CommonBond is an online student lending platform that was established in 2013 by a team of financial service experts and accredited entrepreneurs. It connects its community of individual and institutional investors with a community of borrowers who need student loans.
The CEO and co-founder David Klein stated back in 2013 that borrowers using CommonBond were saving an average of $17,000 over the life of a student loan. Recent figures from January of 2017 show the average savings on student loans have increased to $24,046.
With the current number of people struggling to repay student loans, this can be a game changer. If you’re interested in how CommonBond can help you, here’s more on what they offer and how it works.
CommonBond loan products
CommonBond Student Loans
CommonBond offers MBA student loans, graduate student loans, and undergraduate student loans. The amount you can borrow will be determined by your school and is based on the total costs of attendance minus any assistance you are receiving elsewhere (i.e. financial aid, grants, etc.). As for the costs of borrowing, CommonBond charges an origination fee and interest.
The way the interest works is you can choose between a fixed rate and a variable rate. With the variable rate, your interest rate and monthly payment start out lower than with the fixed rate but will fluctuate over time depending on changes in the market.
This creates some risk because your payment could go up unexpectedly, however, it can also remain low thus saving you money. The fixed rate gives you predictable monthly payments that are always the same, however, you may end up paying more over the length of your loan.
Additionally, your interest rate will depend on how many years you’d like your loan to be (i.e. 10 or 15 years) and which repayment option you select. Repayment options include full deferment of all payments until six months after graduation, fixed monthly payments of $25 until six months after graduation, interest-only payments while you are in school, or full principal and interest payments that start immediately.
The deferment options can help make your loan more affordable while you’re in school but will often have a higher interest rate. These options should be weighed to find the best solution for your situation.
If you already have a student loan (or loans) and want to refinance, CommonBond has options for both students and parents of students who are currently carrying the loan(s). As a student, you can take out a new loan at a lower interest rate, which replaces all of your old student loans. As a parent, you can refinance loans or transfer student loans to the student.
The obvious pro is that it reduced my interest rate by a ton! The process was super easy and getting such a low rate really helped me to pay off my debt faster”
Variable and fixed interest rates are available, as well as a hybrid rate option. The hybrid rate fixes the interest rate for five years and then converts into a variable rate for five years.
Let’s look at a real-life example. Kevin, a law school graduate who used CommonBond to refinance $40,000 in student loans, took out a 5-year variable loan rate which had an interest rate that started at 1.93%.
He says, “The obvious pro is that it reduced my interest rate by a ton! There weren’t really a lot of cons for me since I was aiming to pay off my loans quickly.” He adds, “I would definitely refinance my loans with CommonBond again.

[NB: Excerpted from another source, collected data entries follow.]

Lemma sexecs_out p es sv sv' : sv_inv p sv → out_inv sv → Forall (λ e, event_ok p e.2) es → sexecs es sv = Some sv' → out_inv sv'.
Proof.
  revert sv. induction es as [|[now e] es IH]; intros sv Hi Ho He H; [by injection H as <-|]. cbn in H.
  apply Forall_cons in He as [He Hes]. destruct (sexec now e sv) as [sv1|] eqn:E; [|done]. cbn in H.
  eapply IH; [by eapply sexec_inv|by eapply sexec_out|done..].
Qed.

(** C29. A stream is what its World broadcast, in order: whatever else connects,
    resets or leaves, the frames of a stream are the retry line and then the
    snapshots its channel delivered, numbered one, two, three without a gap, each
    broadcast while it was subscribed and in that order; only a stream that ended
    says "reconnect", as its last frame, and one that goes on wrote all it received. *)
Theorem stream_is_numbered_snapshots p es sv id c st :
  Forall (λ e, event_ok p e.2) es → sexecs es (newServer p) = Some sv → sv_conns sv !! id = Some c → conn_stream c = Some st →
  ∃ s x k tail, ho_sites (sv_holder sv) !! sm_site st = Some s ∧ hs_hist (si_hub s) !! sm_ch st = Some x ∧
    sm_out st = (retry_frame :: numbered k ++ tail)%list ∧ sublist k (sent x) ∧
    (tail = [] ∨ (tail = [reconnect_frame] ∧ goes_on c = false)) ∧ (goes_on c = true → k = got x).
Proof.
  intros He H Hc Hst. assert (out_inv (newServer p)) as H0.
  { assert (∀ k d, sv_conns (newServer p) !! k = Some d → False) as Hn by (intros k d; cbn; by rewrite lookup_empty).
    split; [intros k d y ?|intros k k' d d' y y' ?]; exfalso; by eapply Hn. }
 
  pose proof (sexecs_inv p es _ _ (newServer_inv p) He H) as [Hh _ _]. pose proof (sexecs_out p es _ _ (newServer_inv p) H0 He H) as [Hw _].
  destruct (Hw id c st Hc Hst) as (s & l & Hs & Hlt & [ch Hd]%elem_of_dom & Hl & Hwr). destruct (hk_site _ (hd_ok _ _ Hh) _ _ Hs) as [[Hcore _] _].
  destruct (hi_chan _ (so_hub _ Hcore) _ _ Hd) as (_ & x & Hx & Hsub & _). unfold got_by in Hl. rewrite Hx in Hl. cbn in Hl. injection Hl as <-.
  assert (sublist (got x) (sent x)) as Hgs by (etrans; [apply sublist_inserts_r, (reflexivity (got x))|exact Hsub]).
  exists s, x. destruct (goes_on c) eqn:Hg.
  - destruct Hwr as [Hout _]. exists (got x), []. rewrite app_nil_r. split_and!; try done. by left.
  - destruct Hwr as (k & tail & Hout & Hcase). exists k, tail. split_and!; try done.
    + destruct Hcase as [[<- _]|[_ [b Hb]]]; [done|]. etrans; [|exact Hgs]. rewrite Hb. by apply sublist_inserts_r.
    + destruct Hcase as [[_ [?|?]]|[? _]]; auto.
Qed.
End Streams.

The process was super easy and getting such a low rate really helped me to pay off my debt faster.”
Eligibility for CommonBond financing
To be eligible for financing through CommonBond, you’ll need to meet the following requirements:
- Have a credit score of at least 660 if you’re refinancing or taking out an MBA student loan (if you don’t have that score, you will need a cosigner who does).
- Current students in undergraduate or graduate programs will be required to have a cosigner regardless of their credit score.

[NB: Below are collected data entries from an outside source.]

(* ===== verification/WorldCheck.v ===== *)
(** * A World's checker and the lights on the page

    The checker wired to the parts of a World as world.go's [New] wires it: its
    configuration, the health it reads from the registry, and what its reports do
    there.  A pass is a step among the calls of the registry and its ticks; the
    theorem says what the page's lights are then. *)

From S2P Require Import Prelude GoLib GoFloat Kms Tink Lease Cmek Store Sink Checker CheckerSpec.
From S2P Require Import Params Metrics Hist Hub Tick World HistSpec TickSpec TimelineSpec TickDemo ScenarioDemo WorldTick.
Local Open Scope string_scope.
Local Open Scope Z_scope.

(** ** Wiring *)

Definition checker_config (p : Params) : Checker.Config :=
  Checker.mkConfig (tenant_id <$> seq 0 (Z.to_nat (P_Tenants p))) true (P_Lease p) (P_CanaryFullScan p) (P_L1Grace p) (P_L1For p) (P_L1Floor p) (P_L4Settle p)
    (P_CanaryPrefix p) (capacity_of p) (P_L1Ratio p) (P_L4CapacityFactor p) (P_GlobalBacklogCap p) (P_Workers p) (P_ClaimBatch p)
    (Judges "L1" p) (Judges "L4" p && P_FairShare p).

(** The registry as the checker's [Health]. *)
Definition health_of (m : Meter) : health :=
  let r := mt_reg m in
  let '(cur, base, ok) := HealthyP99 r in
  mkHealth (if ok : bool then Some (cur, base) else None) (HealthyRejections r) (OverloadedWithinShare r) (DeliveredPS m) (Metrics.Scenario r)
    (λ idx, let '(at_, purged, ok) := DetectedRevokedAt idx r in if ok : bool then Some (at_, purged) else None).

(** [t.Format("15:04:05")]: the text of a wall clock is package time's. *)
Class Clockface := format_clock : Time → string.

Section WorldCheck.
Context `{LG : GoLog} `{JS : JSON} `{FM : Fmt} `{CF : Clockface}.

(** The format strings of checker.go. *)
Definition detail_text (d : detail) : string :=
  match d with
  | DNone => ""
  | DText s => s
  | DScanFailed e => "scan failed: " +:+ err_text e
  | DRows n => Itoa n +:+ " rows"
  | DLate n => Itoa n +:+ " decrypts after the bound"
  | DCensusFailed e => "census failed: " +:+ err_text e
  | DOff name off => name +:+ " off by " +:+ Itoa off
  | DOutside name sink lo hi => name +:+ " sink " +:+ Itoa sink +:+ " outside [" +:+ Itoa lo +:+ ", " +:+ Itoa hi +:+ "]"
  | DViolations n => Itoa n +:+ " violations so far"
  | DRejections n => Itoa n +:+ " healthy rejections"
  | DHover cur limit over for_ =>
      "p99 " +:+ fmt_f0 (Tick.ms cur) +:+ "ms > " +:+ fmt_f0 (Tick.ms limit) +:+ "ms for " +:+ fmt_f0 (seconds over) +:+ " of " +:+ fmt_f0 (seconds for_) +:+ " s"
  | DOver cur limit over =>
      "p99 " +:+ fmt_f0 (Tick.ms cur) +:+ "ms > " +:+ fmt_f0 (Tick.ms limit) +:+ "ms for " +:+ fmt_f0 (seconds over) +:+ " s"
  | DDelivered del want => "delivered " +:+ fmt_f0 del +:+ "/s < " +:+ fmt_f0 want
  | DBacklog total bound => "backlog " +:+ Itoa total +:+ " > " +:+ Itoa bound
  | DShed n => Itoa n +:+ " within-share tenants shed"
  end.

(** The call a line makes on the registry; [posted] is its clock then. *)
Definition line_op (posted : Time) (l : line) : mop :=
  match l with
  | Checker.Report id ok n at_ d => MReport id ok n at_ (detail_text d)
  | Checker.Timeline tenant revoke detected =>
      MTimeline posted (tenant +:+ " revoked at " +:+ format_clock revoke +:+ " (ground truth), detected in " +:+ fmt_f1 (seconds detected) +:+ " s")
  end.

(** One pass of the World's checker and its reports; the reports touch nothing the
    pass reads. *)
Definition world_pass (now posted : Time) (scan : err + Z) (k : Sink) (events : list KeyEvent) (census : err + Census_)
    (c : Checker) (m : Meter) : option (Checker * Meter) :=
  '(c, ls) ← Once (mkEvidence now scan k events census (health_of m)) c;
  '(_, m) ← mrun (line_op posted <$> ls) m;
  Some (c, m).

(** A World's run, for its lights: passes among the other calls of the registry. *)
Inductive cstep :=
  | CPass (now posted : Time) (scan : err + Z) (k : Sink) (events : list KeyEvent) (census : err + Census_)
  | CCall (o : mop).

Definition cstep_exec (st : cstep) (x : Checker * Meter) : option (Checker * Meter) :=
  match st with
  | CPass now posted scan k events census => world_pass now posted scan k events census x.1 x.2
  | CCall o => '(_, m) ← mexec o x.2; Some (x.1, m)
  end.
Fixpoint crun (steps : list cstep) (x : Checker * Meter) : option (Checker * Meter) :=
  match steps with [] => Some x | st :: steps => x ← cstep_exec st x; crun steps x end.

(** Only the checker reports. *)
Definition others (st : cstep) : Prop := match st with CCall (MReport _ _ _ _ _) => False | _ => True end.

(** ** What a pass reports *)

Definition told (id : string) (ls : list line) : option (bool * Z) :=
  last (omap (λ l, match l with Checker.Report id' ok n _ _ => if bool_decide (id' = id) then Some (ok, n) else None | Checker.Timeline _ _ _ => None end) ls).

Lemma told_app id l l' : told id (l ++ l') = match told id l' with Some v => Some v | None => told id l end.
Proof. unfold told. rewrite omap_app, last_app. done. Qed.

Lemma told_report id id' ok n t d : told id [Checker.Report id' ok n t d] = if bool_decide (id' = id) then Some (ok, n) else None.
Proof. unfold told. cbn. by case_bool_decide. Qed.

(** The fields a light shows, and the ones a step of another light leaves alone. *)
Definition fields (c : Checker) : Checker.Config * Z * Z * Z * Z := (c_cfg c, s1Hits c, s4Bad c, l1Red c, l4Red c).

Lemma detectionLine_told h idx t c : fields (detectionLine h idx t c).1 = fields c ∧ ∀ id, told id (detectionLine h idx t c).2 = None.
Proof. unfold detectionLine. repeat case_match; done. Qed.

Lemma s3_loop_told k h gs c c' l : s3_loop k h gs c = Some (c', l) → fields c' = fields c ∧ ∀ id, told id l = None.
Proof.
  revert c c' l. induction gs as [|[idx g] gs IH]; intros c c' l; cbn [s3_loop]; [by intros [= <- <-]|].
  destruct (s3_tenant k h idx g c) as [[c1 l1]|] eqn:E1; [|done]. cbn [mbind option_bind].
  destruct (s3_loop k h gs c1) as [[c2 l2]|] eqn:E2; [|done]. cbn [mbind option_bind]. intros [= <- <-].
  destruct (IH _ _ _ E2) as [-> Hl2]. unfold s3_tenant in E1. destruct (last g) as [latest|]; [|done]. cbn [mbind option_bind] in E1.
  destruct (_ || _); [done|]. destruct (if negb _ then _ else _) as [[seqs sn]|]; [|done]. cbn [mbind option_bind] in E1.
  destruct (count_windows _ _ _ _ _) as [[late gap] newSeq]. apply (inj Some) in E1.
  match type of E1 with detectionLine ?h ?i ?t ?c0 = _ => destruct (detectionLine_told h i t c0) as [H1 H2] end. rewrite E1 in H1, H2.
  split; [exact H1|]. intros id. by rewrite told_app, Hl2, H2.
Qed.

Lemma l1_told h now c c' l : l1 h now c = (c', l) →
  (c_cfg c', s1Hits c', s4Bad c', l4Red c', s3Late c', s3Gap c') = (c_cfg c, s1Hits c, s4Bad c, l4Red c, s3Late c, s3Gap c) ∧
  ∃ ok t d, l = [Checker.Report "L1" ok (l1Red c') t d].
Proof. unfold l1. destruct (h_Scenario h) as [[nm running] since]. repeat case_match; intros [= <- <-]; (split; [done|by eexists _, _, _]). Qed.

Lemma l4_told h now c c' l : l4 h now c = (c', l) →
  (c_cfg c', s1Hits c', s4Bad c', l1Red c', s3Late c', s3Gap c') = (c_cfg c, s1Hits c, s4Bad c, l1Red c, s3Late c, s3Gap c) ∧
  ∃ ok t d, l = [Checker.Report "L4" ok (l4Red c') t d].
Proof. unfold l4. destruct (h_Scenario h) as [[nm running] since]. repeat case_match; intros [= <- <-]; (split; [done|by eexists _, _, _]). Qed.

(** The verdict of a light, its time and text left out. *)
Definition light (id : string) (m : Meter) : option (bool * Z) := (λ v, (vd_OK v, vd_N v)) <$> verdicts (mt_reg m) !! id.

(** What a pass says of every light, by the counters it leaves. *)
Record spoken (cfg : Checker.Config) (mism : Z) (c : Checker) (f : string → option (bool * Z)) : Prop := {
  sp_s2 : f "S2" = Some (mism =? 0, mism);
  sp_s3 : f "S3" = Some ((s3Late c =? 0) && negb (s3Gap c), s3Late c);
  sp_s4 : f "S4" = Some (s4Bad c =? 0, s4Bad c);
  sp_l1 : if q_L1 cfg then ∃ ok, f "L1" = Some (ok, l1Red c) else f "L1" = None;
  sp_l4 : if q_L4 cfg then ∃ ok, f "L4" = Some (ok, l4Red c) else f "L4" = None;
  sp_none : ∀ id, id ∉ ["S1"; "S2"; "S3"; "S4"; "L1"; "L4"] → f id = None }.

- You must be a U.S. Citizen or permanent resident.
- You must have attended, or be attending, a Title IV accredited university (not-for-profit) or graduate program approved by CommonBond.
- MBA students must be enrolled full-time in an eligible school.
- Undergraduate or graduate students must be enrolled at least half-time at an eligible school.
Why choose CommonBond?
Aside from the money it enables students to save, it also offers other benefits. First, the application process is very simple. You can apply online and manage the whole process remotely.
If you need extra assistance, it has customer support “Care Team” available via phone, email, and live chat, which has won awards for the quality of its service. For those who would like to learn more about student loans, you’ll also find informational resources on the website to help you find the answers you need.
Once you have your loan, you may reach a time when you can’t pay. With CommonBond, you’ll have options to postpone payments. On the other hand, if you get into a position where you can pay off the loan early, you can as there are no prepayment penalties. Lastly, CommonBond makes a social promise to fund the education of a child in need every time it funds a loan. Here’s a quick overview of the benefits.
- Saves students money on their loans
- Easy application
- Good customer service
- Educational resources available
- Payment postponement options
- Early payment ok
- Help other students in need
The only drawback with is that you’ll need to get approved, which can be challenging. David Klein, CEO of CommonBond, explained that they target borrowers who are less likely to default. This helps CommonBond provide its low rates.
For those applying for MBA student loans and refinancing, a minimum of 660 credit score is a must. Undergraduate students and graduate students will be required to have a cosigner with a 660 credit score or higher on their loan regardless of their credit score. So, to take advantage of their offers, you’ll have to meet these requirements.